_TRY IT_
All of the entries below are to be repeated word for word.

----------

Lemma consistent_apply (st : State) (op : Op) :
  statisticsConsistent st -> noUpdateTicket op -> allowed st op ->
  statisticsConsistent (apply st op).
Proof.
  intros Hst Hno Hal. pose proof Hst as [Hnd [Hc [Hq Hs]]].
  pose proof (proj2 (step_life_cycle st op Hnd Hal)) as Hnd'.
  unfold step in Hnd'. rewrite recomputeWaiting_queue in Hnd'.
  unfold statisticsConsistent. split; [exact Hnd'|]. clear Hnd'.
  destruct op as [serviceType customerName purpose priority nowId nowTs
                 |counterId serviceType now|ticketId notes now|ticketId updates
                 |counterId status|counterId serviceType|]; cbn [apply].
  - (* addToQueue *)
    destruct (find (fun s => (ServiceType.id s =? serviceType)%string) (services st))
      as [service|] eqn:Hf.
    + rewrite (addToQueue_known _ _ _ _ _ _ _ _ Hf). cbn [snd services counters queue].
      match goal with |- context [JS.sort _ (queue st ++ [?t])] => set (newTicket := t) end.
      pose proof (sort_perm byPriorityWaiting (queue st ++ [newTicket])) as Hp.
      split; [exact Hc|]. split.
      * apply (Permutation_Forall (Permutation_sym Hp)). apply Forall_app. split; [exact Hq|].
        constructor; [|constructor]. intros Hx. discriminate Hx.
      * apply Forall_map. rewrite Forall_forall in Hs |- *. intros s0 Hs0.
        replace (ServiceType.served _) with (ServiceType.served s0)
          by (destruct (ServiceType.id s0 =? serviceType)%string; reflexivity).
        replace (ServiceType.id _) with (ServiceType.id s0)
          by (destruct (ServiceType.id s0 =? serviceType)%string; reflexivity).
        rewrite (countCompleted_perm _ _ _ Hp), (Hs s0 Hs0).
        unfold countCompleted. rewrite filter_app, length_app. cbn [filter].
        replace (isCompletedFor (ServiceType.id s0) newTicket) with false
          by (unfold isCompletedFor; simpl; now rewrite andb_false_r).
        cbn [List.length]. lia.
    + rewrite addToQueue_unknown by exact Hf. exact (proj2 Hst).
  - (* callNext *)
    destruct (fst (callNext st counterId serviceType now)) as [t|] eqn:Hret;
      [|rewrite (callNext_none _ _ _ _ Hret); exact (proj2 Hst)].
    destruct (callNext_inv _ _ _ _ _ Hret) as [Hin [Hw [_ [_ [[c [Hfc _]] ->]]]]].
    cbn [services counters queue].
    destruct (find_some _ _ Hfc) as [Hcin Hcid]. apply Z.eqb_eq in Hcid.
    assert (Hnz : counterId <> 0).
    { rewrite Forall_forall in Hc. rewrite <- Hcid. apply Hc, Hcin. }
    destruct (map_by_id_split (callTicket counterId now) _ _ Hnd Hin)
      as [l1 [l2 [Hq0 [_ ->]]]].
    unfold isWaitingFor in Hw. apply andb_prop in Hw. destruct Hw as [_ Hw].
    apply status_eqb_eq in Hw.
    split; [|split].
    + apply Forall_map. rewrite Forall_forall in Hc |- *. intros c0 Hc0.
      destruct (Counter.id c0 =? counterId); simpl; apply Hc, Hc0.
    + rewrite Hq0 in Hq. apply Forall_app in Hq. destruct Hq as [H1 H2].
      pose proof (Forall_inv_tail H2) as H2'. apply Forall_app. split; [exact H1|].
      constructor; [|exact H2']. intros _. exists counterId. split; [reflexivity | exact Hnz].
    + rewrite Forall_forall in Hs |- *. intros s0 Hs0.
      rewrite (Hs s0 Hs0), Hq0,
        (countCompleted_replace l1 l2 t (callTicket counterId now t)).
      unfold isCompletedFor. cbn [callTicket QueueTicket.status QueueTicket.serviceType].
      rewrite Hw. cbn [status_eqb]. rewrite !andb_false_r. lia.
  - (* completeService *)
    destruct (find (fun t => (QueueTicket.id t =? ticketId)%string) (queue st))
      as [ticket|] eqn:Hf;
      [|rewrite completeService_noop by (intros t0; rewrite Hf; discriminate);
        exact (proj2 Hst)].
    destruct (QueueTicket.status ticket) eqn:Hts;
      try (rewrite completeService_noop
             by (intros t0; rewrite Hf; intros [= <-]; congruence);
           exact (proj2 Hst)).
    destruct (find_some _ _ Hf) as [Hin Hid]. apply String.eqb_eq in Hid.
    destruct (completeService_serving st ticketId notes now ticket Hf Hts) as [Hq2 Hrest].
    pose proof Hq as Hq'. rewrite Forall_forall in Hq'.
    destruct (Hq' ticket Hin Hts) as [c [Hca Hcnz]].
    rewrite Hca in Hrest. apply Z.eqb_neq in Hcnz. rewrite Hcnz in Hrest.
    destruct Hrest as [-> ->]. rewrite Hq2. rewrite <- Hid.
    destruct (map_by_id_split (completeTicket now notes) _ _ Hnd Hin)
      as [l1 [l2 [Hq0 [_ ->]]]].
    split; [|split].
    + apply Forall_map. rewrite Forall_forall in Hc |- *. intros c0 Hc0.
      destruct (Counter.id c0 =? c); simpl; apply Hc, Hc0.
    + rewrite Hq0 in Hq. apply Forall_app in Hq. destruct Hq as [H1 H2].
      pose proof (Forall_inv_tail H2) as H2'. apply Forall_app. split; [exact H1|].
      constructor; [|exact H2']. intros Hx. discriminate Hx.
    + apply Forall_map. rewrite Forall_forall in Hs |- *. intros s0 Hs0.
      rewrite (countCompleted_replace l1 l2 ticket (completeTicket now notes ticket)),
        <- Hq0.
      assert (Hid0 : ServiceType.id
                       (if (ServiceType.id s0 =? QueueTicket.serviceType ticket)%string
                        then incrServed s0 else s0) = ServiceType.id s0)
        by (destruct (ServiceType.id s0 =? QueueTicket.serviceType ticket)%string;
            reflexivity).
      rewrite !Hid0. unfold isCompletedFor.
      cbn [completeTicket QueueTicket.status QueueTicket.serviceType].
      rewrite Hts. cbn [status_eqb]. rewrite andb_false_r, andb_true_r.
      rewrite (String.eqb_sym (QueueTicket.serviceType ticket)).
      destruct (ServiceType.id s0 =? QueueTicket.serviceType ticket)%string;
        simpl; rewrite (Hs s0 Hs0); lia.
  - (* updateTicket *)
    contradiction.
  - (* setCounterStatus *)
    cbn [setCounterStatus services counters queue].
    split; [|split; assumption].
    apply Forall_map. rewrite Forall_forall in Hc |- *. intros c0 Hc0.
    destruct (Counter.id c0 =? counterId); simpl; apply Hc, Hc0.
  - (* setCounterService *)
    cbn [setCounterService services counters queue].
    split; [|split; assumption].
    apply Forall_map. rewrite Forall_forall in Hc |- *. intros c0 Hc0.
    destruct (Counter.id c0 =? counterId); simpl; apply Hc, Hc0.
  - (* clearAllData *)
    cbn [clearAllData services counters queue].
    repeat split; repeat constructor; discriminate.
Qed.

----------

_SOLUTION FOR THIS EXERCISE_
Lemma consistent_apply (st : State) (op : Op) :
  statisticsConsistent st -> noUpdateTicket op -> allowed st op ->
  statisticsConsistent (apply st op).
Proof.
  intros Hst Hno Hal. pose proof Hst as [Hnd [Hc [Hq Hs]]].
  pose proof (proj2 (step_life_cycle st op Hnd Hal)) as Hnd'.
  unfold step in Hnd'. rewrite recomputeWaiting_queue in Hnd'.
  unfold statisticsConsistent. split; [exact Hnd'|]. clear Hnd'.
  destruct op as [serviceType customerName purpose priority nowId nowTs
                 |counterId serviceType now|ticketId notes now|ticketId updates
                 |counterId status|counterId serviceType|]; cbn [apply].
  - (* addToQueue *)
    destruct (find (fun s => (ServiceType.id s =? serviceType)%string) (services st))
      as [service|] eqn:Hf.
    + rewrite (addToQueue_known _ _ _ _ _ _ _ _ Hf). cbn [snd services counters queue].
      match goal with |- context [JS.sort _ (queue st ++ [?t])] => set (newTicket := t) end.
      pose proof (sort_perm byPriorityWaiting (queue st ++ [newTicket])) as Hp.
      split; [exact Hc|]. split.
      * apply (Permutation_Forall (Permutation_sym Hp)). apply Forall_app. split; [exact Hq|].
        constructor; [|constructor]. intros Hx. discriminate Hx.
      * apply Forall_map. rewrite Forall_forall in Hs |- *. intros s0 Hs0.
        replace (ServiceType.served _) with (ServiceType.served s0)
          by (destruct (ServiceType.id s0 =? serviceType)%string; reflexivity).
        replace (ServiceType.id _) with (ServiceType.id s0)
          by (destruct (ServiceType.id s0 =? serviceType)%string; reflexivity).
        rewrite (countCompleted_perm _ _ _ Hp), (Hs s0 Hs0).
        unfold countCompleted. rewrite filter_app, length_app. cbn [filter].
        replace (isCompletedFor (ServiceType.id s0) newTicket) with false
          by (unfold isCompletedFor; simpl; now rewrite andb_false_r).
        cbn [List.length]. lia.
    + rewrite addToQueue_unknown by exact Hf. exact (proj2 Hst).
  - (* callNext *)
    destruct (fst (callNext st counterId serviceType now)) as [t|] eqn:Hret;
      [|rewrite (callNext_none _ _ _ _ Hret); exact (proj2 Hst)].
    destruct (callNext_inv _ _ _ _ _ Hret) as [Hin [Hw [_ [_ [[c [Hfc _]] ->]]]]].
    cbn [services counters queue].
    destruct (find_some _ _ Hfc) as [Hcin Hcid]. apply Z.eqb_eq in Hcid.
    assert (Hnz : counterId <> 0).
    { rewrite Forall_forall in Hc. rewrite <- Hcid. apply Hc, Hcin. }
    destruct (map_by_id_split (callTicket counterId now) _ _ Hnd Hin)
      as [l1 [l2 [Hq0 [_ ->]]]].
    unfold isWaitingFor in Hw. apply andb_prop in Hw. destruct Hw as [_ Hw].
    apply status_eqb_eq in Hw.
    split; [|split].
    + apply Forall_map. rewrite Forall_forall in Hc |- *. intros c0 Hc0.
      destruct (Counter.id c0 =? counterId); simpl; apply Hc, Hc0.
    + rewrite Hq0 in Hq. apply Forall_app in Hq. destruct Hq as [H1 H2].
      pose proof (Forall_inv_tail H2) as H2'. apply Forall_app. split; [exact H1|].
      constructor; [|exact H2']. intros _. exists counterId. split; [reflexivity | exact Hnz].
    + rewrite Forall_forall in Hs |- *. intros s0 Hs0.
      rewrite (Hs s0 Hs0), Hq0,
        (countCompleted_replace l1 l2 t (callTicket counterId now t)).
      unfold isCompletedFor. cbn [callTicket QueueTicket.status QueueTicket.serviceType].
      rewrite Hw. cbn [status_eqb]. rewrite !andb_false_r. lia.
  - (* completeService *)
    destruct (find (fun t => (QueueTicket.id t =? ticketId)%string) (queue st))
      as [ticket|] eqn:Hf;
      [|rewrite completeService_noop by (intros t0; rewrite Hf; discriminate);
        exact (proj2 Hst)].
    destruct (QueueTicket.status ticket) eqn:Hts;
      try (rewrite completeService_noop
             by (intros t0; rewrite Hf; intros [= <-]; congruence);
           exact (proj2 Hst)).
    destruct (find_some _ _ Hf) as [Hin Hid]. apply String.eqb_eq in Hid.
    destruct (completeService_serving st ticketId notes now ticket Hf Hts) as [Hq2 Hrest].
    pose proof Hq as Hq'. rewrite Forall_forall in Hq'.
    destruct (Hq' ticket Hin Hts) as [c [Hca Hcnz]].
    rewrite Hca in Hrest. apply Z.eqb_neq in Hcnz. rewrite Hcnz in Hrest.
    destruct Hrest as [-> ->]. rewrite Hq2. rewrite <- Hid.
    destruct (map_by_id_split (completeTicket now notes) _ _ Hnd Hin)
      as [l1 [l2 [Hq0 [_ ->]]]].
    split; [|split].
    + apply Forall_map. rewrite Forall_forall in Hc |- *. intros c0 Hc0.
      destruct (Counter.id c0 =? c); simpl; apply Hc, Hc0.
    + rewrite Hq0 in Hq. apply Forall_app in Hq. destruct Hq as [H1 H2].
      pose proof (Forall_inv_tail H2) as H2'. apply Forall_app. split; [exact H1|].
      constructor; [|exact H2']. intros Hx. discriminate Hx.
    + apply Forall_map. rewrite Forall_forall in Hs |- *. intros s0 Hs0.
      rewrite (countCompleted_replace l1 l2 ticket (completeTicket now notes ticket)),
        <- Hq0.
      assert (Hid0 : ServiceType.id
                       (if (ServiceType.id s0 =? QueueTicket.serviceType ticket)%string
                        then incrServed s0 else s0) = ServiceType.id s0)
        by (destruct (ServiceType.id s0 =? QueueTicket.serviceType ticket)%string;
            reflexivity).
      rewrite !Hid0. unfold isCompletedFor.
      cbn [completeTicket QueueTicket.status QueueTicket.serviceType].
      rewrite Hts. cbn [status_eqb]. rewrite andb_false_r, andb_true_r.
      rewrite (String.eqb_sym (QueueTicket.serviceType ticket)).
      destruct (ServiceType.id s0 =? QueueTicket.serviceType ticket)%string;
        simpl; rewrite (Hs s0 Hs0); lia.
  - (* updateTicket *)
    contradiction.
  - (* setCounterStatus *)
    cbn [setCounterStatus services counters queue].
    split; [|split; assumption].
    apply Forall_map. rewrite Forall_forall in Hc |- *. intros c0 Hc0.
    destruct (Counter.id c0 =? counterId); simpl; apply Hc, Hc0.
  - (* setCounterService *)
    cbn [setCounterService services counters queue].
    split; [|split; assumption].
    apply Forall_map. rewrite Forall_forall in Hc |- *. intros c0 Hc0.
    destruct (Counter.id c0 =? counterId); simpl; apply Hc, Hc0.
  - (* clearAllData *)
    cbn [clearAllData services counters queue].
    repeat split; repeat constructor; discriminate.
Qed.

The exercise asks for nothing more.